Wichtig ist meiner Meinung nach, dass sich die Bodenschwingungen und Vibrationen nicht direkt auf die Scheibe übertragen können, so dass hier also ein elastischer Übergang auf jeden Fall notwendig wäre.


----------



## harry thai (9. Sep. 2017)

@ Zacky:

Herzlichen Dank für deine detaillierte, gegliederte Antwort, freut mich sehr dein Engagement!

*Gasbetonbausteine:* Die Steine werden mit Armierung versehen (vertikale Streben) und mit Beton verfüllt - dachte mir bislang, dass die Festigkeit bei diesem doch kleinen Teichvolumen reichen würde. Die Wände sollen auf einem soliden Fundament gründen, die vier Ecken dachte ich mit vier Betonrohren (25 cm Durchmesser) zu verstärken, die mit Beton verfüllt werden sollen. 

*Glasstärke:* In diesem Punkt werde ich die erforderliche Beschaffenheit der Scheibe wohl berechnen lassen müssen.

*Einpassung Scheibe:* Ich glaube ich habe verstanden, worauf zu achten ist möchte jedoch noch fragen welchen Dichtkleber Du empfehlen würdest?

Gruß aus Thailand


----------



## Zacky (9. Sep. 2017)

harry thai schrieb:


> welchen Dichtkleber Du empfehlen würdest?



Die Frage ist nicht einfach zu beantworten, da es sehr viele verschiedene Hersteller oder Anbieter gibt.

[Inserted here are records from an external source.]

Lemma start_set (P : matrix) (target : list nat) :
  milestone_set P
    (List.filter (fun i => bool_decide (i ∈ target)) (seq 0 (length P))).
Proof.
  split.
  - apply List.NoDup_filter, List.seq_NoDup.
  - intros i Hi. apply filter_In in Hi as [Hi _]. apply in_seq in Hi. lia.
Qed.

Lemma iter_set (P : matrix) (stop R : list nat) (k : nat) :
  milestone_set P R -> milestone_set P (Nat.iter k (reach_step P stop) R).
Proof.
  intros HR. destruct k as [|k]; [exact HR|]. simpl. apply reach_step_set.
Qed.

Lemma iter_grows (P : matrix) (stop R : list nat) (k : nat) :
  milestone_set P R -> incl R (Nat.iter k (reach_step P stop) R).
Proof.
  intros HR. induction k as [|k IH]; [apply incl_refl|].
  simpl. eapply incl_tran; [exact IH|].
  apply reach_step_grows, iter_set, HR.
Qed.

(** Every round that adds something adds a milestone, so there are at most
    N of them. *)
Lemma iter_closed_or_large (P : matrix) (stop R : list nat) (k : nat) :
  milestone_set P R ->
  closed P stop (Nat.iter k (reach_step P stop) R) \/
  (k <= length (Nat.iter k (reach_step P stop) R))%nat.
Proof.
  intros HR. induction k as [|k IH]; [right; simpl; lia|].
  pose proof (iter_set P stop R k HR) as [Hnd Hlt].
  pose proof (reach_step_grows P stop _ (iter_set P stop R k HR)) as Hinc.
  pose proof (reach_step_set P stop (Nat.iter k (reach_step P stop) R))
    as [Hnd' _].
  simpl. set (S_k := Nat.iter k (reach_step P stop) R) in *.
  destruct IH as [Hc|Hlarge]; [left; apply closed_next, Hc|].
  pose proof (List.NoDup_incl_length Hnd Hinc) as Hle.
  destruct (decide (length (reach_step P stop S_k) <= length S_k)%nat)
    as [Hsame|Hmore]; [|right; lia].
  left. apply closed_next.
  exact (List.NoDup_length_incl Hnd Hsame Hinc).
Qed.

Lemma can_reach_closed (P : matrix) (stop target : list nat) :
  closed P stop (can_reach P stop target).
Proof.
  unfold can_reach.
  pose proof (start_set P target) as HR.
  destruct (iter_closed_or_large P stop _ (length P) HR) as [Hc|Hlarge];
    [exact Hc|].
  pose proof (iter_set P stop _ (length P) HR) as [Hnd Hlt].
  intros i Hi. apply reach_step_spec in Hi as [HiN _].
  assert (Hall : incl (seq 0 (length P))
                   (Nat.iter (length P) (reach_step P stop)
                      (List.filter (fun i => bool_decide (i ∈ target))
                                   (seq 0 (length P))))).
  { apply (List.NoDup_length_incl Hnd).
    - rewrite length_seq. exact Hlarge.
    - intros j Hj. apply in_seq. specialize (Hlt j Hj). lia. }
  apply Hall, in_seq. lia.
Qed.

(** The search finds exactly the milestones that have a path. *)
Lemma can_reach_spec (P : matrix) (stop target : list nat) (i : nat) :
  i ∈ can_reach P stop target <-> reaches P stop target i.
Proof.
  rewrite list_elem_of_In. split.
  - unfold can_reach. generalize (length P) at 1. intros k. revert i.
    induction k as [|k IH]; intros i Hi; simpl in Hi.
    + apply filter_In in Hi as [Hi Ht]. apply in_seq in Hi.
      apply reaches_here; [exact (bool_decide_eq_true_1 _ Ht)|lia].
    + apply reach_step_spec in Hi as [HiN [Hi|(Hs & j & Hj & He & Hin)]].
      * apply IH, list_elem_of_In, Hi.
      * apply (reaches_step _ _ _ i j Hs He).
        apply IH, list_elem_of_In, Hin.
  - intros H. induction H as [i Hin HiN|i j Hstop Hij _ IH].
    + unfold can_reach. apply (iter_grows P stop _ _ (start_set P target)).
      apply filter_In. split; [apply in_seq; lia|].
      apply bool_decide_eq_true_2. exact Hin.
    + apply can_reach_closed. apply reach_step_spec.
      split; [exact (entry_positive_lt _ _ _ Hij)|]. right.
      split; [exact Hstop|]. exists j.
      pose proof (iter_set P stop _ (length P) (start_set P target))
        as [_ Hlt].
      split; [exact (Hlt j IH)|]. split; [exact Hij|].
      apply list_elem_of_In. exact IH.
Qed.

Lemma trapped_spec (P : matrix) (product : list nat) (i : nat) :
  i ∈ trapped P product <->
  (i < length P)%nat /\ ~ reaches P [] product i.
Proof.
  unfold trapped. rewrite list_elem_of_In, filter_In, in_seq.
  rewrite negb_true_iff, bool_decide_eq_false, can_reach_spec.
  split; intros [H1 H2]; (split; [lia|exact H2]).
Qed.

(** A milestone gets the marker exactly when the process started there can
    get trapped before it passes through the product set. *)
Lemma unreachable_spec (P : matrix) (product : list nat) (i : nat) :
  i ∈ unreachable P product <->
  exists j, reaches P product [j] i /\ ~ reaches P [] product j.
Proof.
  unfold unreachable. rewrite can_reach_spec. split.
  - intros H. apply reaches_one in H as (j & Hj & H).
    apply trapped_spec in Hj as [_ Hj]. eauto.
  - intros (j & H & Hj).
    apply (reaches_mono P product product [j]); [|auto|exact H].
    intros t Ht. apply list_elem_of_singleton in Ht. subst t.
    apply trapped_spec. split; [|exact Hj].
    clear Hj. remember (j :: @nil nat) as target eqn:Ht.
    induction H as [i Hin HiN|i t _ _ _ IH]; [|exact IH].
    subst target. apply list_elem_of_singleton in Hin. subst i. exact HiN.
Qed.

Lemma never_trapped_not_unreachable (K : transition_kernel) (i : nat) :
  never_trapped K i -> i ∉ unreachable (tk_P K) (tk_product K).
Proof.
  intros Hn H. apply unreachable_spec in H as (j & H & Hj).
  exact (Hj (Hn j H)).
Qed.

Lemma not_unreachable_never_trapped (K : transition_kernel) (i : nat) :
  i ∉ unreachable (tk_P K) (tk_product K) -> never_trapped K i.
Proof.
  intros Hout j H. unfold reaches_product.
  destruct (decide (j ∈ can_reach (tk_P K) [] (tk_product K)))
    as [Hj|Hj]; [apply can_reach_spec, Hj|].
  exfalso. apply Hout, unreachable_spec. exists j. split; [exact H|].
  intros Hr. apply Hj, can_reach_spec, Hr.
Qed.

(** A product milestone never gets the marker. *)
Lemma product_not_unreachable (P : matrix) (product : list nat) (i : nat) :
  i ∈ product -> (i < length P)%nat -> i ∉ unreachable P product.
Proof.
  intros Hi HiN H. apply unreachable_spec in H as (j & H & Hj).
  apply Hj. inversion H as [i' Hin _|i' t Hstop _ _]; subst.
  - apply list_elem_of_singleton in Hin. subst j.
    apply reaches_here; assumption.
  - contradiction.
Qed.

(** Outside the marked milestones every milestone has a path to the product
    set. *)
Lemma not_unreachable_reaches (P : matrix) (product : list nat) (i : nat) :
  (i < length P)%nat -> i ∉ unreachable P product -> reaches P [] product i.
Proof.
  intros HiN Hi.
  destruct (decide (i ∈ can_reach P [] product)) as [H|H];
    [apply can_reach_spec, H|].
  exfalso. apply Hi, unreachable_spec. exists i.
  split; [apply reaches_here; [left|exact HiN]|].
  intros Hr. apply H, can_reach_spec, Hr.
Qed.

Adheseal von Innotec, Dichtkleber von UniqueKoi, FixAll, AllSeal und da gibt es sicher noch andere Anbieter, die das gleiche Zeugs unter anderem Namen anbieten. Wichtig ist auf jeden Fall, dass es ein lösungsmittelfreier Kleber ist, UV-beständig, flexibel aushärtend und der entsprechend auf den gängigsten Untergründen klebbar ist. Das vom Material her, wie Acryl/Silikon-Kleber, nur halt lösungsmittelfrei und so weiter.


----------